HIMSS experts urge attention to ethics concerns as AI options emerge

While there's a real opportunity for AI to continue to improve the healthcare experience, experts note there’s also a need to protect what needs to be human, while only automating those things that don't need the human touch.
Jeff Rowe

“It's time for a ‘more nuanced and thoughtful conversation’ about AI technologies.”

So said Microsoft Corporation Vice President Peter Lee on a panel of healthcare and technology experts at HIMSS19 in Orlando, last week.

Lee was quick to note AI has already done wonders for healthcare, saying, "Even if we never move beyond the current state of the art, we have a decade of application and value to extract" from existing AI-derived datasets.  

Still, he and the other panel members agreed that while AI has quickly found its way into every corner of healthcare, “from patient-facing chatbots to imaging interpretation to advanced analytics applications,” there remain a host of ethical questions about how, where and to what extent AI and machine learning apps should be deployed.

As Microsoft Associate General Counsel Hemant Pathak put it, there are "bright lines that we don't want to cross.”

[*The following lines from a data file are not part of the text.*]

(** C17: What a command prints is read whole or not at all.  The reading comes to an
    answer, in a step for every byte of the bound and every ten milliseconds of the
    time.  It is a success only when the last read gave the end of the output; then it
    is all that was read from the start, not cut, and no more than the bound.  Anything
    else is an error - that the time is over only when it is. *)
Theorem captured_output_ends (patience : nat) limit timeout w :
  0 <= limit -> 0 <= timeout -> (3 <= patience)%nat ->
  capture_ended (clock w + timeout) limit (seen w) (run (read_bounded_output_until patience fd limit timeout (clock w)) w).1
    (run (read_bounded_output_until patience fd limit timeout (clock w)) w).2.
Proof.
  intros Hl Ht Hp. unfold read_bounded_output_until. apply read_output_ends; unfold bb_ok; cbn; [lia|done|by rewrite app_nil_r|lia|].
  pose proof (polls_last patience timeout). change (followed patience) with patience in *. unfold PROCESS_POLL_INTERVAL in *. lia.
Qed.
End capture.

(** * Enough polls *)

Section patience.
Context {T : Target} {P : Platform} {W Fd Child : Type} {OS : Os W Fd} {PR : Processes W Fd Child} (clock : W -> Z) (disturbances : W -> nat).
(** What the system documents of the clock and of the calls between two looks at it:
    no call sets it back, and a read that times out has taken its time. *)
Record CommandLaws : Prop := {
  cl_clock : ClockLaws clock disturbances;
  cl_try_wait : forall child w, clock w <= clock (run (pr_try_wait child) w).2;
  cl_read : forall fd n w, clock w <= clock (run (pr_read fd n) w).2;
  cl_timed_out : forall fd n w e w', run (pr_read fd n) w = (Err e, w') -> is_timeout (ie_kind e) = true -> clock w + PROCESS_POLL_INTERVAL <= clock w';
  cl_start : forall w, 0 <= clock w;
}.
Context (laws : CommandLaws) (p q : Patience) (Hp : (3 <= followed p)%nat) (Hq : (3 <= followed q)%nat).
#[local] Abbreviation step timeout := (Z.max 1 (Z.min PROCESS_POLL_INTERVAL timeout)).

Lemma wait_loop_same child started timeout before after a b w :
  0 <= before -> 0 <= after -> started - clock w <= before * step timeout -> started + timeout - Z.max started (clock w) <= after * PROCESS_POLL_INTERVAL ->
  before + after < Z.of_nat a -> before + after < Z.of_nat b -> run (wait_loop p a child started timeout) w = run (wait_loop q b child started timeout) w.
Proof.
  revert before after b w. induction a as [|a IH]; intros before after [|b] w H0 H0' H1 H2 Ha Hb; [lia..|]. cbn [wait_loop]. rewrite !run_bind, !run_gets.
  case_bool_decide; [done|]. rewrite !run_bind, !run_with_error. pose proof (cl_try_wait laws child w) as Hc.
  destruct (run (pr_try_wait child) w) as [[[status|]|e] w1]; cbn [map_err fst snd] in *; [done| |done].
  rewrite !run_bind, run_instant. destruct (law_instant _ _ (cl_clock laws) w1) as (Ht & Hc2 & _). rewrite Ht. set (w2 := (os_instant w1).2) in *.
  destruct (Z.leb_spec timeout (Z.max 0 (clock w2 - started))); [done|]. rewrite !run_bind. cbn [run sleep].
  set (d := Z.min PROCESS_POLL_INTERVAL _). destruct (law_sleep _ _ (cl_clock laws) d w2) as [Hs _]; [unfold d, PROCESS_POLL_INTERVAL; lia|].
  set (w3 := os_sleep d w2) in *. assert (step timeout = Z.min PROCESS_POLL_INTERVAL timeout) as Estep by (unfold PROCESS_POLL_INTERVAL; lia).
  destruct (Z.ltb_spec (clock w2) started).
  - assert (d = step timeout) as Hd by (unfold d; lia). assert (0 < before) by (rewrite Estep in *; unfold PROCESS_POLL_INTERVAL in *; nia).
    apply (IH (before - 1) after); rewrite ?Z.mul_sub_distr_r; lia.
  - assert (0 < after) by (unfold PROCESS_POLL_INTERVAL in *; lia). apply (IH before (after - 1)); rewrite ?Z.mul_sub_distr_r; unfold d, PROCESS_POLL_INTERVAL in *; lia.
Qed.
Lemma wait_for_process_group_same : wait_for_process_group p = wait_for_process_group (Child := Child) q.
Proof.
  extensionality child. extensionality timeout. unfold wait_for_process_group. apply bind_ext. intros w started w'. rewrite run_instant.
  destruct (law_instant _ _ (cl_clock laws) w) as (-> & _ & _). intros [= <- <-]. set (w1 := (os_instant w).2).
  pose proof (polls_last p timeout). pose proof (polls_last q timeout).
  apply (wait_loop_same _ _ _ 0 (Z.of_nat (Z.to_nat (timeout / PROCESS_POLL_INTERVAL)) + 1)); unfold polls in *; lia.
Qed.
Lemma wait_background_same : wait_background p = wait_background (Child := Child) q.
Proof.
  extensionality r. unfold wait_background. f_equal. apply M_ext. intros w. set (started := bg_started r). set (timeout := bg_timeout r).
  pose proof (polls_last p timeout). pose proof (polls_last q timeout). pose proof (cl_start laws w).
  pose proof (Z.mul_succ_div_gt started (step timeout) ltac:(lia)) as Hs. set (n := started / step timeout) in *.
  assert (started <= Z.of_nat (S (Z.to_nat n)) * step timeout) by nia.
  apply (wait_loop_same _ _ _ (Z.of_nat (S (Z.to_nat n))) (Z.of_nat (Z.to_nat (timeout / PROCESS_POLL_INTERVAL)) + 1)); unfold polls in *; lia.
Qed.

Lemma read_output_same fd limit timeout started after output a b w :
  started <= clock w -> 0 <= after -> bb_limit output = limit -> started + timeout - clock w <= after * PROCESS_POLL_INTERVAL ->
  Z.max 0 (limit - len (bb_bytes output)) + after < Z.of_nat a -> Z.max 0 (limit - len (bb_bytes output)) + after < Z.of_nat b ->
  run (read_output_loop p a fd limit timeout started output) w = run (read_output_loop q b fd limit timeout started output) w.
Proof.
  revert after output b w. induction a as [|a IH]; intros after output [|b] w Hst H0 Hl Ht Ha Hb; [lia..|]. cbn [read_output_loop]. rewrite !run_bind.
  destruct (check_io_run w) as [->|[text ->]]; [|done]. rewrite !run_bind, !run_outcome. pose proof (cl_read laws fd (Z.to_nat 8192) w) as Hc.
  destruct (run (pr_read fd (Z.to_nat 8192)) w) as [[[|byte chunk]|e] w1] eqn:Er; cbn [fst snd] in *; [done| |].
  - rewrite !run_bind, !run_of_result. pose proof (add_output_run output (byte :: chunk) limit) as Hadd. destruct (add_output _ _ _) as [output'|e]; [|done].
    destruct Hadd as (Hbytes & Hlimit & Hok). unfold bb_ok in Hok. rewrite Hbytes, length_app in Hok. cbn [length] in Hok.
    apply (IH after); rewrite ?Hbytes, ?length_app; cbn [length]; first [congruence|lia].
  - destruct (is_timeout (ie_kind e)) eqn:Ek; [|done]. rewrite !run_bind, run_instant. destruct (law_instant _ _ (cl_clock laws) w1) as (Hi & Hc2 & _). rewrite Hi.
    set (w2 := (os_instant w1).2) in *. pose proof (cl_timed_out laws _ _ _ _ _ Er Ek). destruct (Z.leb_spec timeout (Z.max 0 (clock w2 - started))); [done|].
    apply (IH (after - 1)); first [done|unfold PROCESS_POLL_INTERVAL in *; lia].
Qed.
Lemma read_bounded_same fd limit timeout started w :
  started <= clock w -> run (read_bounded_output_until p fd limit timeout started) w = run (read_bounded_output_until q fd limit timeout started) w.
Proof.
  intros Hst. pose proof (polls_last p timeout). pose proof (polls_last q timeout).
  apply (read_output_same _ _ _ _ (Z.of_nat (Z.to_nat (timeout / PROCESS_POLL_INTERVAL)) + 1)); unfold polls in *; cbn; lia.
Qed.

(** A command comes to the same, however many more polls are followed. *)
Lemma run_filter_same : run_filter p = run_filter (Fd := Fd) q.
Proof. unfold run_filter, run_with_piped_output. by rewrite wait_for_process_group_same. Qed.
Lemma run_program_with_timeout_same : run_program_with_timeout p = run_program_with_timeout (Fd := Fd) q.
Proof. unfold run_program_with_timeout, run_program_with_streams, run_without_output. by rewrite wait_for_process_group_same. Qed.
Lemma run_trap_with_timeout_same : run_trap_with_timeout p = run_trap_with_timeout (Fd := Fd) q.
Proof. unfold run_trap_with_timeout, run_program_with_streams, run_without_output. by rewrite wait_for_process_group_same. Qed.
Lemma run_capture_with_timeout_same : run_capture_with_timeout p = run_capture_with_timeout (Fd := Fd) q.
Proof.
  unfold run_capture_with_timeout, run_with_timed_output. rewrite wait_for_process_group_same.
  extensionality policy. extensionality environment. extensionality command. extensionality input. extensionality options. extensionality stderr.
  apply bind_ext. intros _ [reader writer] ? _. f_equal. apply bind_ext. intros _ _ ? _. f_equal. apply bind_ext. intros _ lifecycle ? _. do 4 f_equal.
  apply bind_ext. intros w started w'. rewrite run_instant. destruct (law_instant _ _ (cl_clock laws) w) as (-> & _ & _). intros [= <- <-].
  rewrite !run_bind, !run_outcome. by rewrite read_bounded_same.
Qed.
End patience.

(** A child that never exits by itself, on a system of a clock and whether it is
    alive. *)
Definition SampleProcess : Type := Z * bool.
#[local] Instance sample_clock : Os SampleProcess () :=
  clock_only fst (fun d w => (w.1 + Z.max 1 d, w.2)) (stop_with 38) (stop_with 38) (stop_with 38).
#[local] Instance sample_processes : Processes SampleProcess () () := {|
  pr_spawn _ := mret tt; pr_id _ := 5; pr_write_stdin _ _ := mret tt; pr_close_stdin _ w := w; pr_stdout _ _ := [];
  pr_try_wait _ := Comp (fun w => (Ok (if w.2 : bool then None else Some {| cs_code := None; cs_signal := Some 9 |}), w));
  pr_wait _ := mret {| cs_code := None; cs_signal := Some 9 |};
  pr_kill_group _ signal := Comp (fun w => (Ok tt, match signal with GS_Kill => (w.1, false) | GS_Term => w end)); pr_no_group := 3;
  pr_socket_pair := mret (tt, tt); pr_set_read_timeout _ _ := mret tt; pr_read _ _ := mret []; pr_start_thread := mret tt;
  pr_beside _ _ _ _ m n w := let '(r, w) := run m w in let '(s, w) := run n w in ((r, s), w);
|}.
Lemma command_wait_ends_witness :
  run (wait_for_process_group (P := linux_numbers) (Child := ()) 4 tt 15000000) (100, true) =
    (Ok ({| cs_code := None; cs_signal := Some 9 |}, true), (265000100, false)) /\
  wait_ended (P := linux_numbers) fst tt (fun w : SampleProcess => w.2 = false) (100 + 15000000)
    (run (wait_for_process_group (P := linux_numbers) (Child := ()) 4 tt 15000000) (100, true)).1
    (run (wait_for_process_group (P := linux_numbers) (Child := ()) 4 tt 15000000) (100, true)).2.
Proof.
  split; [vm_compute; reflexivity|].
  refine (command_wait_ends (P := linux_numbers) fst (fun _ => 0%nat) _ tt (fun w : SampleProcess => w.2 = false) _ 4 15000000 (100, true) _ _).
  - split; [intros w; cbn; repeat split; lia|intros d w Hd; cbn; split; lia].
  - split; [intros w; cbn; lia|intros w w' [= <-]; reflexivity|intros [] w w'; discriminate|intros w Hw; exact Hw].
  - lia.
  - unfold PROCESS_POLL_INTERVAL. lia.
Defined.

(** A child that writes two chunks, with a pause between them: what is still to come
    and what was read. *)
Definition SampleOutput : Type := Z * (list (option bytes) * bytes).
#[local] Instance output_clock : Os SampleOutput () :=
  clock_only fst (fun d w => (w.1 + Z.max 1 d, w.2)) (stop_with 38) (stop_with 38) (stop_with 38).
Definition sample_read : M SampleOutput IoError bytes := Comp (fun '(time, (coming, read)) =>
  match coming with
  | [] => (Ok [], (time, ([], read)))
  | Some chunk :: rest => (Ok chunk, (time, (rest, read ++ chunk)))
  | None :: rest => (Err {| ie_kind := EK_WouldBlock; ie_raw := Some 11; ie_text := [] |}, (time + PROCESS_POLL_INTERVAL, (rest, read)))
  end).
#[local] Instance output_processes : Processes SampleOutput () () := {|
  pr_spawn _ := mret tt; pr_id _ := 5; pr_write_stdin _ _ := mret tt; pr_close_stdin _ w := w; pr_stdout _ _ := [];
  pr_try_wait _ := mret None; pr_wait _ := mret {| cs_code := Some 0; cs_signal := None |}; pr_kill_group _ _ := mret tt; pr_no_group := 3;
  pr_socket_pair := mret (tt, tt); pr_set_read_timeout _ _ := mret tt; pr_read _ _ := sample_read; pr_start_thread := mret tt;
  pr_beside _ _ _ _ m n w := let '(r, w) := run m w in let '(s, w) := run n w in ((r, s), w);
|}.
Definition sample_reading : result IoError bytes * SampleOutput :=
  run (read_bounded_output_until 12 tt 6 30000000 100) (100, ([Some (B "one"); None; Some (B "two")], [])).
Lemma captured_output_ends_witness : sample_reading.1 = Ok (B "onetwo") /\ capture_ended (Child := ()) fst tt (fun w => w.2.2) (100 + 30000000) 6 [] sample_reading.1 sample_reading.2.
Proof.
  split; [vm_compute; reflexivity|].
  refine (captured_output_ends fst (fun _ => 0%nat) _ tt (fun w => w.2.2) _ 12 6 30000000 (100, ([Some (B "one"); None; Some (B "two")], [])) _ _ _).
  - split; [intros w; cbn; repeat split; lia|intros d w Hd; cbn; split; lia].
  - split.
    + intros n [time [[|[chunk|] rest] read]]; cbn; unfold PROCESS_POLL_INTERVAL; lia.
    + intros n [time [[|[chunk|] rest] read]] e w'; cbn; [discriminate|discriminate|]. intros [= <- <-]. cbn. repeat split; [by eexists|lia].
    + intros n [time [[|[chunk|] rest] read]] chunk' w'; cbn; [|intros [= <- <-]; reflexivity|discriminate]. intros [= <- <-]. cbn. by rewrite app_nil_r.
    + intros w; reflexivity.
  - lia.
  - lia.
  - unfold PROCESS_POLL_INTERVAL. lia.
Defined.
Example rewritten_arguments :
  prepare_special_positional_argument (B "printf %s " ++ special_word ++ B " | grep $@ " ++ special_word) =
  Some (B "printf %s " ++ [c_QUOTE; c_QUOTE] ++ B " | grep  " ++ special_word).
Proof. by vm_compute. Qed.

According to Pathak, Microsoft has been working on recognizing those lines, establishing, for example, there's an in-company institutional review board that weighs its approach to development of facial recognition technology. Moreover, this past December, Microsoft shared a long blog post where it said it was "time for action" on that particular strain of AI, and called for "governments in 2019 to start adopting laws to regulate this technology.”

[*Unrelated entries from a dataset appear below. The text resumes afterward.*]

(* ===== verification/Formail.v ===== *)
(** The program formail-rs: [src/src/bin/formail-rs.rs].  The command line, the
    quoting of the body while it is streamed, and the run that edits or extracts the
    header.  The standard output is a [Writer]; what goes to the standard error is
    kept as text. *)
From S2P Require Import Prelude Effects Numbers Calendar Config Limits Utf8 Variables HeaderValue HeaderFields HeaderStore HeaderStoreOps EditedHeader Message Delivery Identity Startup Files Mbox Staging Streaming.
#[local] Open Scope Z_scope.

(** Source: bin/formail-rs.rs `const EX_USAGE` *)
Definition EX_USAGE : Z := 64.
(** Source: bin/formail-rs.rs `const EX_DATAERR` *)
Definition EX_DATAERR : Z := 65.
(** Source: bin/formail-rs.rs `const EX_SOFTWARE` *)
Definition EX_SOFTWARE : Z := 70.
(** Source: bin/formail-rs.rs `const EX_IOERR` *)
Definition EX_IOERR : Z := 74.
(** The message of a failure and the status of the process. *)
Abbreviation Failure := (bytes * Z)%type (only parsing).

(** [String::from_utf8_lossy]: a replacement character for every maximal part that
    is the start of no character. *)
Definition invalid_len (l : bytes) : nat :=
  match l with
  | b0 :: b1 :: rest =>
      if between 224 239 b0 then
        if between (if b0 =? 224 then 160 else 128) (if b0 =? 237 then 159 else 191) b1 then 2 else 1
      else if between 240 244 b0 && between (if b0 =? 240 then 144 else 128) (if b0 =? 244 then 143 else 191) b1 then
        match rest with b2 :: _ => if cont_byte b2 then 3 else 2 | [] => 2 end
      else 1
  | _ => 1
  end.
Fixpoint lossy_fuel (fuel : nat) (l : bytes) : bytes :=
  match fuel, l with
  | S fuel, _ :: _ =>
      match next_char l with
      | Some (_, rest) => take (length l - length rest) l ++ lossy_fuel fuel rest
      | None => [239; 191; 189] ++ lossy_fuel fuel (drop (invalid_len l) l)
      end
  | _, _ => []
  end.
Definition from_utf8_lossy (l : bytes) : bytes := lossy_fuel (length l) l.

(** * The command line *)

(** Source: bin/formail-rs.rs `struct Options` *)
Record Options := {
  force_format : bool; escape_bogus : bool; quote_prefix : bytes; concatenate : bool; zap : bool; keep_body : bool;
  rename_rules : list (bytes * bytes); prefix_rules : list bytes; delete_rules : list bytes;
  unique_first : list bytes; unique_last : list bytes; add_if_not : list bytes; add_always : list bytes;
  extract_values : list bytes; extract_names : list bytes;
}.
(** Source: bin/formail-rs.rs `impl Default for Options` *)
Definition default_options : Options := {|
  force_format := false; escape_bogus := true; quote_prefix := [c_GT]; concatenate := false; zap := false; keep_body := false;
  rename_rules := []; prefix_rules := []; delete_rules := []; unique_first := []; unique_last := []; add_if_not := []; add_always := [];
  extract_values := []; extract_names := [];
|}.
Inductive Flag := ForceFormat | KeepBogus | Concatenate | Zap | KeepBody.
Definition with_flag (f : Flag) (o : Options) : Options := {|
  force_format := match f with ForceFormat => true | _ => force_format o end;
  escape_bogus := match f with KeepBogus => false | _ => escape_bogus o end;
  quote_prefix := quote_prefix o;
  concatenate := match f with Concatenate => true | _ => concatenate o end;
  zap := match f with Zap => true | _ => zap o end;
  keep_body := match f with KeepBody => true | _ => keep_body o end;
  rename_rules := rename_rules o; prefix_rules := prefix_rules o; delete_rules := delete_rules o;
  unique_first := unique_first o; unique_last := unique_last o; add_if_not := add_if_not o; add_always := add_always o;
  extract_values := extract_values o; extract_names := extract_names o;
|}.
Inductive Rule := QuotePrefix (l : bytes) | Rename (old new : bytes) | OldPrefix (l : bytes) | Delete (l : bytes) | UniqueFirst (l : bytes) | UniqueLast (l : bytes)
  | AddIfNot (l : bytes) | AddAlways (l : bytes) | ExtractValue (l : bytes) | ExtractName (l : bytes).
(** A rule goes to the end of its list. *)
Definition with_rule (r : Rule) (o : Options) : Options := {|
  force_format := force_format o; escape_bogus := escape_bogus o; concatenate := concatenate o; zap := zap o; keep_body := keep_body o;
  quote_prefix := match r with QuotePrefix l => l | _ => quote_prefix o end;
  rename_rules := rename_rules o ++ match r with Rename old new => [(old, new)] | _ => [] end;
  prefix_rules := prefix_rules o ++ match r with OldPrefix l => [l] | _ => [] end;
  delete_rules := delete_rules o ++ match r with Delete l => [l] | _ => [] end;
  unique_first := unique_first o ++ match r with UniqueFirst l => [l] | _ => [] end;
  unique_last := unique_last o ++ match r with UniqueLast l => [l] | _ => [] end;
  add_if_not := add_if_not o ++ match r with AddIfNot l => [l] | _ => [] end;
  add_always := add_always o ++ match r with AddAlways l => [l] | _ => [] end;
  extract_values := extract_values o ++ match r with ExtractValue l => [l] | _ => [] end;
  extract_names := extract_names o ++ match r with ExtractName l => [l] | _ => [] end;
|}.

(** Source: bin/formail-rs.rs `fn split_field_name_and_value` *)
Definition split_field_name_and_value (field : bytes) : bytes * option bytes :=
  match position (fun b => b =? c_COLON) field with
  | Some colon =>
      let value := drop (S colon) field in
      (take (S colon) field, if existsb (fun b => negb (b =? c_SP) && negb (b =? c_TAB)) (strip_line_ending value) then Some value else None)
  | None => (field, None)
  end.
(** Source: bin/formail-rs.rs `fn is_message_id_pattern` *)
Definition is_message_id_pattern (pattern : bytes) : bool :=
  let clean := default pattern (strip_suffix pattern [c_COLON]) in
  eq_ignore_ascii_case clean (B "Message-ID") || eq_ignore_ascii_case clean (B "Resent-Message-ID").

(** The value of an option: the rest of its argument, or the next one.
    Source: bin/formail-rs.rs:178-187 `parse_args (argument)` *)
Definition option_value (option : bytes) (rest : bytes) (args : list bytes) : result Failure (bytes * list bytes) :=
  match rest, args with
  | [], [] => Err (B "formail-rs: missing argument to " ++ option, EX_USAGE)
  | [], value :: args => Ok (value, args)
  | _, _ => Ok (rest, args)
  end.
(** An option that removes fields of a name, and adds the field it has.
    Source: bin/formail-rs.rs:295-299 `parse_args (field rule)` *)
Definition field_rule (rule : bytes -> Rule) (value : bytes) (o : Options) : Options :=
  let '(pattern, text) := split_field_name_and_value value in
  let o := with_rule (rule pattern) o in
  match text with Some _ => with_rule (AddAlways value) o | None => o end.

Inductive Parsed := P_Options (o : Options) | P_Help | P_Version.
(** An argument that starts with a dash, letter by letter.
    Source: bin/formail-rs.rs:161-351 `parse_args (letters)` *)
Fixpoint parse_letters (letters : bytes) (o : Options) (args : list bytes) : result Failure (Parsed * list bytes) :=
  match letters with
  | [] => Ok (P_Options o, args)
  | c :: rest =>
      let letter l := bytes_eqb [c] (B l) in
      let value rule := '(v, args) ← option_value (B "-" ++ [c]) rest args; Ok (P_Options (with_rule (rule v) o), args) in
      if letter "f" then parse_letters rest (with_flag ForceFormat o) args
      else if letter "b" then parse_letters rest (with_flag KeepBogus o) args
      else if letter "c" then parse_letters rest (with_flag Concatenate o) args
      else if letter "z" then parse_letters rest (with_flag Zap o) args
      else if letter "k" then parse_letters rest (with_flag KeepBody o) args
      else if letter "h" || letter "?" then Ok (P_Help, args)
      else if letter "v" then Ok (P_Version, args)
      else if letter "p" then value QuotePrefix
      else if letter "x" then value ExtractValue
      else if letter "X" then value ExtractName
      else if letter "u" then value UniqueFirst
      else if letter "U" then value UniqueLast
      else if letter "A" then
        '(v, args) ← option_value (B "-A") rest args;
        if existsb (fun b => b =? c_COLON) v then Ok (P_Options (with_rule (AddAlways v) o), args)
        else Err (B "formail-rs: invalid field '" ++ from_utf8_lossy v ++ B "': missing colon", EX_USAGE)
      else if letter "a" then value AddIfNot
      else if letter "i" then '(v, args) ← option_value (B "-i") rest args; Ok (P_Options (field_rule OldPrefix v o), args)
      else if letter "I" then '(v, args) ← option_value (B "-I") rest args; Ok (P_Options (field_rule Delete v o), args)
      else if letter "R" then
        '(old, args) ← option_value (B "-R") rest args;
        match args with
        | [] => Err (B "formail-rs: missing second argument to -R", EX_USAGE)
        | new :: args => Ok (P_Options (with_rule (Rename old new) o), args)
        end
      else Err (B "formail-rs: unsupported option '-" ++ encode_small c ++ B "'", EX_USAGE)
  end.
(** Every round takes an argument.
    Source: bin/formail-rs.rs:141-352 `parse_args (loop)` *)
Fixpoint parse_arguments (fuel : nat) (args : list bytes) (o : Options) : result Failure Parsed :=
  match fuel, args with
  | S fuel, arg :: args =>
      let named l := bytes_eqb arg (B l) in
      if named "-h" || named "-?" || named "--help" then Ok P_Help
      else if named "-v" || named "--version" then Ok P_Version
      else if negb (starts_with arg (B "-")) || named "-" then Err (B "formail-rs: unexpected argument: " ++ from_utf8_lossy arg, EX_USAGE)
      else
        '(parsed, args) ← parse_letters (drop 1 arg) o args;
        match parsed with P_Options o => parse_arguments fuel args o | _ => Ok parsed end
  | _, _ => Ok (P_Options o)
  end.
(** Source: bin/formail-rs.rs `fn parse_args` *)
Definition parse_args (args : list bytes) : result Failure Parsed := parse_arguments (length args) args default_options.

Echoing Microsoft’s efforts, Susannah Rose, associate chief experience officer at Cleveland Clinic, said for all the huge potential of AI applications, they still need to be closely monitored.

"It's not just how AI is diffused in the [healthcare] system; it's the structure of how we'll be testing it," she said. With machine learning applications, it's critical that "we not abandon the notions of rigorous testing that we have in healthcare today," she added. "I don't think AI can be any exception to that sort of rigorous involvement."

As the technology continues to evolve almost daily, there are already immense benefits to the consumer, but there are perils.

"Even small defects in the training samples can cause unpredictable failures," said Lee. "Understanding blind spots and bias in the models" is a must-have for safe integration of AI into clinical workflows.